(* ===== verification/SnapshotIo.v ===== *)
(** * Writing, reading, receiving and keeping snapshots

    [pkg/snapshot/io] (writer, reader, chunk and file validators, receiver) and
    [pkg/snapshot/snapshotor.go], which owns the installed snapshots.  All of them work on
    one world: the buffer pool, the disk and the snapshotor.  The lock of the snapshotor is
    held for each of its methods; its purge goroutine is the step [purgeSnapshot].  The
    snappy codec and the application's handler of external files are parameters. *)

From S2P Require Import Prelude Raftpb Allocator Streams LogFiles SnapshotFs.

(** ** The state *)

Record ExternalFileDescriptor := { ef_FileTag : string; ef_LocationUri : string; ef_Metadata : list byte }.
Record Config := { c_SnapshotVersion : Z; MaxSnapFiles : Z; SnapshotDir : path }.

Record Snapshotor := {
  config : Config;
  installedSnapshot : gset Z;
  externalFileHandler : option (Z → list ExternalFileDescriptor → option error);
  received : list (Z * list ExternalFileDescriptor)   (* the calls of the handler *)
}.

Record World := { w_pool : ByteSlicePool; w_disk : Disk; w_snap : Snapshotor }.
Definition set_disk (d : Disk) (w : World) : World := {| w_pool := w_pool w; w_disk := d; w_snap := w_snap w |}.
Definition set_snap (s : Snapshotor) (w : World) : World := {| w_pool := w_pool w; w_disk := w_disk w; w_snap := s |}.
Definition set_installed (i : gset Z) (s : Snapshotor) : Snapshotor :=
  {| config := config s; installedSnapshot := i; externalFileHandler := externalFileHandler s; received := received s |}.
Definition add_received (c : Z * list ExternalFileDescriptor) (s : Snapshotor) : Snapshotor :=
  {| config := config s; installedSnapshot := installedSnapshot s; externalFileHandler := externalFileHandler s;
     received := received s ++ [c] |}.

(** A method of the disk, a query of the disk, a pure result. *)
Definition on_disk {A} (m : meth Disk A) : meth World A := fun w =>
  '(d, r) ← m (w_disk w); Ret (set_disk d w, r).
Definition ask {A} (q : Disk → result A) : meth World A := fun w => Ret (w, q (w_disk w)).
Definition lift {A} (r : result A) : meth World A := fun w => Ret (w, r).
Definition on_snap (f : Snapshotor → Snapshotor) : meth World unit := fun w => Ret (set_snap (f (w_snap w)) w, Ok tt).

(** A file of the disk as an [io.Writer]. *)
#[export] Instance file_writer : Writer (Disk * OsFile) := fun w data =>
  '(w, r) ← os_Write data w; Ret (w, match r with Ok _ => None | Err e => Some e end).

Section Snapshots.
Context `{Message SnapshotMetadata, MapRange}.
Open Scope go_scope.

(** [metadataCodec.Encode] to an open file and [Decode] of what a file holds. *)
Definition encode_to (f : OsFile) (m : SnapshotMetadata) : meth World unit := fun w =>
  '((p, (d, _)), r) ← Encode m (w_pool w, (w_disk w, f));
  Ret ({| w_pool := p; w_disk := d; w_snap := w_snap w |}, r).
Definition decode_of (c : list byte) : meth World SnapshotMetadata := fun w =>
  '((p, _), r) ← Decode (w_pool w, c);
  Ret ({| w_pool := p; w_disk := w_disk w; w_snap := w_snap w |}, r).

(** ** [validator.go] *)

(** [SnapshotChunkMessage]; [v.snapshotIndex] is never set and only used in messages. *)
Record SnapshotChunkMessage := {
  ck_FileType : Z; FileTag : string; Id : Z; Data : list byte; ContinueCrc32 : Z; LastChunk : bool
}.

Record ChunkValidator := {
  filePath : path; nextChunkId : Z; receivedSize : Z; continueCrc32 : Z; finish : bool
}.
Definition NewChunkValidator (p : path) : ChunkValidator :=
  {| filePath := p; nextChunkId := 1; receivedSize := 0; continueCrc32 := 0; finish := false |}.

Definition err_finished : error := Errorf "snapshotor[index=%d]: already finished chunk (tag=%s)".
Definition err_chunk_id : error := Errorf "snapshotor[index=%d]: not expectd chunk id (expectd=%d,get=%d)".
Definition err_chunk_crc : error := Errorf "snapshotor[index=%d]: mismatch chunk crc (expected=%d,get=%d) (tag=%s)".

(** The running checksum is replaced before it is compared. *)
Definition ValidateAndAppend (msg : SnapshotChunkMessage) : meth (Disk * ChunkValidator) unit := fun '(d, v) =>
  if finish v then Ret ((d, v), Err err_finished)
  else if decide (nextChunkId v ≠ Id msg) then Ret ((d, v), Err err_chunk_id)
  else
    let v := {| filePath := filePath v; nextChunkId := nextChunkId v; receivedSize := receivedSize v;
                continueCrc32 := crc32c (continueCrc32 v) (Data msg); finish := finish v |} in
    if decide (continueCrc32 v ≠ ContinueCrc32 msg) then Ret ((d, v), Err err_chunk_crc)
    else
      let v := {| filePath := filePath v; nextChunkId := nextChunkId v;
                  receivedSize := receivedSize v + Z.of_nat (length (Data msg));
                  continueCrc32 := continueCrc32 v; finish := finish v |} in
      '(d, r) ← FileAppendData (filePath v) (nextChunkId v) (Data msg) d;
      match r with
      | Err e => Ret ((d, v), Err e)
      | Ok _ =>
          if LastChunk msg then
            let v' := {| filePath := filePath v; nextChunkId := nextChunkId v; receivedSize := receivedSize v;
                         continueCrc32 := continueCrc32 v; finish := true |} in
            '(d, r) ← FileAppendFinalize (filePath v) (nextChunkId v) d; Ret ((d, v'), r)
          else
            Ret ((d, {| filePath := filePath v; nextChunkId := i64 (nextChunkId v + 1); receivedSize := receivedSize v;
                        continueCrc32 := continueCrc32 v; finish := finish v |}), Ok tt)
      end.

Definition GetMetadataFile (dir : path) : meth World SnapshotMetadata :=
  snapshotIndexes <- ask (FindMetadataFile dir) ;;
  match snapshotIndexes with
  | [] => Meth.fail (Errorf "snapshotor: not found metadata file in dir %s")
  | [index] =>
      filename <- lift (SnapshotFileName SnapshotFileType_Metadata index "") ;;
      r <- ask (FileRead (Join dir filename)) ;;
      decode_of r
  | _ => Meth.fail (Errorf "snapshotor: found more than one metadata file in dir %s (files=%d)")
  end.

Definition err_not_found : error := Errorf "snapshotor[index=%d]: not found snapshot file (tag=%s, external=%t)".
Definition err_size : error := Errorf "snapshotor[index=%d]: mismatch file size(%d != %d) (tag=%s)".
Definition err_crc : error := Errorf "snapshotor[index=%d]: mismatch crc(%d != %d) (tag=%s)".

(** The path a file is checked at. *)
Definition file_path (dir : path) (index : Z) (f : SnapshotFileDesc) : result path :=
  if IsExternal f then Ok (Join (Join dir "external") (Tag f))
  else match SnapshotFileName (FileType f) index (Tag f) with Ok n => Ok (Join dir n) | Err e => Err e end.

(** One round of [ValidateSnapshotFiles]. *)
Definition validate_file (dir : path) (index : Z) (skip : bool) (f : SnapshotFileDesc) (d : Disk) : result unit :=
  if skip && IsExternal f then Ok tt
  else match file_path dir index f with
       | Err e => Err e
       | Ok fp =>
           if negb (ExistFilePath fp d) then Err err_not_found
           else match CrcFileRead fp d with
                | Err e => Err e
                | Ok crcR =>
                    match copy_discard (S (length (default [] (cr_r crcR)))) crcR with
                    | (_, Some e) => Err e
                    | (crcR, None) =>
                        if decide (CrcReader_FileSize crcR ≠ FileSize f) then Err err_size
                        else if decide (CrcReader_Crc crcR ≠ FileCrc64 f) then Err err_crc
                        else Ok tt
                    end
                end
       end.

Fixpoint validate_files (dir : path) (index : Z) (skip : bool) (fs : list (string * SnapshotFileDesc)) (d : Disk) : result unit :=
  match fs with
  | [] => Ok tt
  | (_, f) :: fs => match validate_file dir index skip f d with
                    | Err e => Err e
                    | Ok _ => validate_files dir index skip fs d
                    end
  end.

Definition ValidateSnapshotFiles (dir : path) (m : SnapshotMetadata) (skipExternal : bool) (d : Disk) : result unit :=
  validate_files dir (md_Index m) skipExternal (range (Files m)) d.

(** ** [snapshotor.go]: the installed snapshots *)

Definition getInstalledSnapshotMetadata (snapIndex : Z) : meth World SnapshotMetadata :=
  w <- Meth.get ;;
  if decide (snapIndex ∉ installedSnapshot (w_snap w)) then Meth.fail (Errorf "snapshot: not found snapshot index=%d")
  else
    dir <- lift (GenerateSnapshotFolderPath (SnapshotDir (config (w_snap w))) SnapshotFolderType_InstallSnapshot snapIndex) ;;
    metadataFilePath <- lift (GenerateSnapshotFilePath dir SnapshotFileType_Metadata snapIndex "") ;;
    or <- ask (FileRead metadataFilePath) ;;
    decode_of or.

(** The external files of a snapshot, in the order the map is iterated. *)
Definition external_files (m : SnapshotMetadata) : list ExternalFileDescriptor :=
  omap (fun '(tag, f) => if IsExternal f
    then Some {| ef_FileTag := tag; ef_LocationUri := LocationUri f; ef_Metadata := Metadata f |} else None) (range (Files m)).

(** [commitSnapshot]; a handler's error leaves the snapshot installed. *)
Definition CommitSnapshot (folderType snapshotIndex : Z) : meth World unit :=
  w <- Meth.get ;;
  let dir := SnapshotDir (config (w_snap w)) in
  if decide (snapshotIndex ∈ installedSnapshot (w_snap w)) then
    Meth.fail (Errorf "snapshot: the installed snapshot already exists. (snapshot index=%d)")
  else
    on_disk (InstallSnapshotFromTempFolder dir folderType snapshotIndex) ;;
    ask (SyncDir dir) ;;
    on_snap (fun s => set_installed ({[snapshotIndex]} ∪ installedSnapshot s) s) ;;
    meta <- getInstalledSnapshotMetadata snapshotIndex ;;
    let externalFiles := external_files meta in
    if decide (externalFiles = []) then Meth.ret tt
    else match externalFileHandler (w_snap w) with
         | None => Meth.ret tt
         | Some h =>
             on_snap (add_received (snapshotIndex, externalFiles)) ;;
             match h snapshotIndex externalFiles with
             | None => Meth.ret tt
             | Some e => Meth.fail (Errorf "snapshot: ExternalFileHandler.OnSnapshotReceived failed for index=%d: %w")
             end
         end.

Definition SnapshotVersion (s : Snapshotor) : Z := c_SnapshotVersion (config s).

(** [getInstalledSnapshotIndexSlice]: sorted, whatever the order of the map. *)
Definition getInstalledSnapshotIndexSlice (s : Snapshotor) : list Z := merge_sort Z.le (elements (installedSnapshot s)).

(** The last pair of [walSnaps] that matches. *)
Fixpoint find_wal (meta : SnapshotMetadata) (walSnaps : list WalSnapshot) : bool :=
  match walSnaps with
  | [] => false
  | ws :: rest =>
      find_wal meta rest ||
      bool_decide (sm_term (snap_meta (md_Snapshot meta)) = ws_term ws ∧ md_Index meta = ws_index ws)
  end.

Fixpoint load_loop (walSnaps : list WalSnapshot) (newest_first : list Z) : meth World (option Snapshot) :=
  match newest_first with
  | [] => Meth.ret None
  | index :: rest =>
      meta <- getInstalledSnapshotMetadata index ;;
      if find_wal meta walSnaps then Meth.ret (Some (md_Snapshot meta)) else load_loop walSnaps rest
  end.

Definition LoadLastValidSnapshot (walSnaps : list WalSnapshot) : meth World (option Snapshot) :=
  w <- Meth.get ;;
  load_loop walSnaps (reverse (getInstalledSnapshotIndexSlice (w_snap w))).

(** The loop of [purgeSnapshot] over the sorted indexes. *)
Fixpoint purge_loop (dir : path) (max bound : Z) (install : list Z) : meth World unit :=
  if decide (Z.of_nat (length install) <= max) then Meth.ret tt
  else match install with
       | [] => Meth.panic "index out of range"
       | i :: rest =>
           (if decide (i < bound) then
              dir' <- lift (GenerateSnapshotFolderPath dir SnapshotFolderType_InstallSnapshot i) ;;
              on_disk (RemoveDir dir') ;;
              on_snap (fun s => set_installed (installedSnapshot s ∖ {[i]}) s)
            else Meth.ret tt) ;;
           purge_loop dir max bound rest
       end.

^^^^^^^^^^^^^^^^

Lines after the one containing "installedSnapshot := i;" are not part of the task. Output the entries exactly from their first line through that one.

(* ===== verification/SnapshotIo.v ===== *)
(** * Writing, reading, receiving and keeping snapshots

    [pkg/snapshot/io] (writer, reader, chunk and file validators, receiver) and
    [pkg/snapshot/snapshotor.go], which owns the installed snapshots.  All of them work on
    one world: the buffer pool, the disk and the snapshotor.  The lock of the snapshotor is
    held for each of its methods; its purge goroutine is the step [purgeSnapshot].  The
    snappy codec and the application's handler of external files are parameters. *)

From S2P Require Import Prelude Raftpb Allocator Streams LogFiles SnapshotFs.

(** ** The state *)

Record ExternalFileDescriptor := { ef_FileTag : string; ef_LocationUri : string; ef_Metadata : list byte }.
Record Config := { c_SnapshotVersion : Z; MaxSnapFiles : Z; SnapshotDir : path }.

Record Snapshotor := {
  config : Config;
  installedSnapshot : gset Z;
  externalFileHandler : option (Z → list ExternalFileDescriptor → option error);
  received : list (Z * list ExternalFileDescriptor)   (* the calls of the handler *)
}.

Record World := { w_pool : ByteSlicePool; w_disk : Disk; w_snap : Snapshotor }.
Definition set_disk (d : Disk) (w : World) : World := {| w_pool := w_pool w; w_disk := d; w_snap := w_snap w |}.
Definition set_snap (s : Snapshotor) (w : World) : World := {| w_pool := w_pool w; w_disk := w_disk w; w_snap := s |}.
Definition set_installed (i : gset Z) (s : Snapshotor) : Snapshotor :=
  {| config := config s; installedSnapshot := i; externalFileHandler := externalFileHandler s; received := received s |}.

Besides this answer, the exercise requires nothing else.